La consigliera Raffaella Della Bianca interviene in merito al dibattito di questi giorni, sul possibile arresto del nuovo Piano urbanistico del Comune di Genova, per non aver ottemperato alle prescrizioni ambientali della Regione.
“Sarebbe la seconda bocciatura del Puc – dice Della Bianca -. La discussione su come adeguarlo alle prescrizioni regionali, in sede consigliare di palazzo Tursi, è durata mesi, ma alla fine la delibera è stata approvata aspettando di conseguenza le risposte da parte della Regione. Ora purtroppo si riaccende lo scontro e a farne le spese è la situazione sempre più drammatica del comparto edile. Ricordo che il Piano urbanistico ormai è bloccato da tre anni”.
Intanto l’assessore all’Ambiente Renata Briano si limita a dire che porterà la delibera in Giunta in tempi brevi.

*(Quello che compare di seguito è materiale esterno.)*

(** Taking [m] characters out of the get area. *)
Lemma area_take s X m : unread s X -> 0 <= m <= in_avail (sb s) ->
  mem_read (buf (sb s)) (gptr (sb s)) m = Ok (sub 0 m X) /\
  unread (mkFio (setg (gptr (sb s) + m) (egptr (sb s)) (sb s)) (fcgx s)) (drop (Z.to_nat m) X).
Proof.
  intros (Hg & Y & HY & -> & Hb) Hm. pose proof (area_len s Hg) as Hl. pose proof Hg as [Ha Hf Hz]. unfold in_avail in *.
  assert (sub 0 m (area s ++ Y) = sub (gptr (sb s)) m (buf (sb s))) as ->.
  { rewrite sub_app_l by lia. unfold area, in_avail. rewrite sub_sub by lia. by rewrite Z.add_0_r. }
  split; [by apply mem_read_Ok; lia|]. split; [split; cbn; lia|]. exists Y. split; [done|]. split.
  - rewrite drop_app_le by (unfold zlen in *; lia). f_equal. unfold area, in_avail, sub. cbn.
    rewrite skipn_firstn_comm, drop_drop. f_equal; [lia|f_equal; lia].
  - by apply Forall_drop.
Qed.

(** [underflow] of a buffer: the next character is in the get area afterwards, or there is none. *)
Lemma underflow_spec s X : unread s X -> bufsize (sb s) <> 0 ->
  exists s', underflow s = Ok (head_or EOF X, s') /\ bufsize (sb s') = bufsize (sb s) /\ unread s' X /\
    (X <> [] -> 0 < in_avail (sb s')).
Proof.
  intros Hu Hn. pose proof Hu as (Hg & Y & HY & HX & Hb). pose proof (area_len s Hg) as Hl. pose proof Hg as [Ha Hf Hz].
  assert (forall s1, unread s1 X -> 0 < in_avail (sb s1) ->
    (s <- get ;; c <- lift (mem_read (buf (sb s)) (gptr (sb s)) 1) ;; ret (head_or 0 c)) s1 = Ok (head_or EOF X, s1)) as Hread.
  { intros s1 H1 Ha1. destruct (area_take s1 X 1 H1) as [E _]; [lia|]. unfold bind, get, lift, ret. rewrite E.
    destruct H1 as (Hg1 & Y1 & _ & -> & _). pose proof (area_len s1 Hg1). destruct (area s1); [rewrite zlen_nil in *; lia|done]. }
  unfold underflow, bind at 1, get at 1. rewrite (proj2 (Z.eqb_neq _ _)) by done.
  destruct (Z.eqb_spec (in_avail (sb s)) 0) as [E|E].
  - destruct (rest_GetStr (bufsize (sb s)) (fcgx s) Y HY) as (t & E1 & Ht); [lia|].
    assert (area s = []) as Hnil by (destruct (area s); [done|]; rewrite zlen_cons in Hl; pose proof (zlen_nonneg l); lia).
    rewrite Hnil in HX. cbn in HX. subst Y. pose proof (zlen_nonneg X).
    set (bs := sub 0 (bufsize (sb s)) X) in *.
    assert (zlen bs <= bufsize (sb s) /\ (zlen bs <= 0 -> X = [])) as [Hbs Hbs0].
    { unfold bs, sub, zlen. rewrite drop_0, length_take. split; [lia|]. intros. destruct X; [done|]. cbn [length] in *. lia. }
    pose proof (zlen_nonneg bs).
    unfold on_fcgx, zoom. unfold bind at 2. unfold bind at 1. rewrite E1. cbn [sb fcgx].
    unfold lift. unfold bind at 1. cbn [sb fcgx]. rewrite mem_write_Ok by lia.
    unfold on_sb, modify. unfold bind at 1. cbn [sb fcgx].
    destruct (Z.leb_spec (zlen bs) 0).
    + rewrite (Hbs0 ltac:(lia)) in *. exists (mkFio (set_buf (splice 0 bs (buf (sb s))) (sb s)) t). split; [done|]. split; [done|].
      split; [|done]. split; [split; cbn; try lia; rewrite zlen_splice; lia|]. exists []. rewrite drop_nil in Ht. split; [done|].
      split; [|done]. rewrite app_nil_r. unfold area. cbn [sb]. unfold in_avail in *. cbn. by rewrite sub_neg by lia.
    + set (s1 := mkFio (setg 0 (zlen bs) (set_buf (splice 0 bs (buf (sb s))) (sb s))) t).
      assert (unread s1 X) as Hu1.
      { split; [split; cbn; try lia; rewrite zlen_splice; lia|]. eexists. split; [exact Ht|]. split; [|done].
        unfold area, in_avail. cbn. rewrite Z.sub_0_r, sub_splice_at by lia. unfold bs, sub. by rewrite drop_0, take_drop. }
      assert (0 < in_avail (sb s1)) by (unfold in_avail; cbn; lia).
      exists s1. split; [|done]. unfold bind at 1, ret at 1. by apply Hread.
  - exists s. assert (0 < in_avail (sb s)) by (unfold in_avail in *; lia). split; [|done]. unfold bind at 1, ret at 1. by apply Hread.
Qed.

“Fa pensare – aggiunge Della Bianca -, che questo nuovo scontro sia venuto alla luce dopo le elezioni europee. Il progetto preliminare del Piano, aveva ricevuto da subito un parere sostanzialmente negativo dagli uffici e dalla giunta regionale nell’ambito della Vas (valutazione ambientale strategica). Il problema è che tutti questi rimpalli danneggiano non solo gli organi professionali e i cittadini, ma rischiano di farci assistere in silenzio all’eutanasia di un territorio e di un intero comparto economico. La responsabilità politica deve assurmerla il presidente della Regione, perché non basta fare tavoli per affrontare situazioni di crisi come nel caso del comparto edile. Per questo motivo chiedo a Burlando di intervenire il prima possibile, perché se dalla Regione arrivasse l’ennesima bocciatura, il Piano urbanistico dovrebbe essere in buona parte rivisto, e questo comporterebbe un’ulteriore e rovinosa perdita di tempo prezioso”.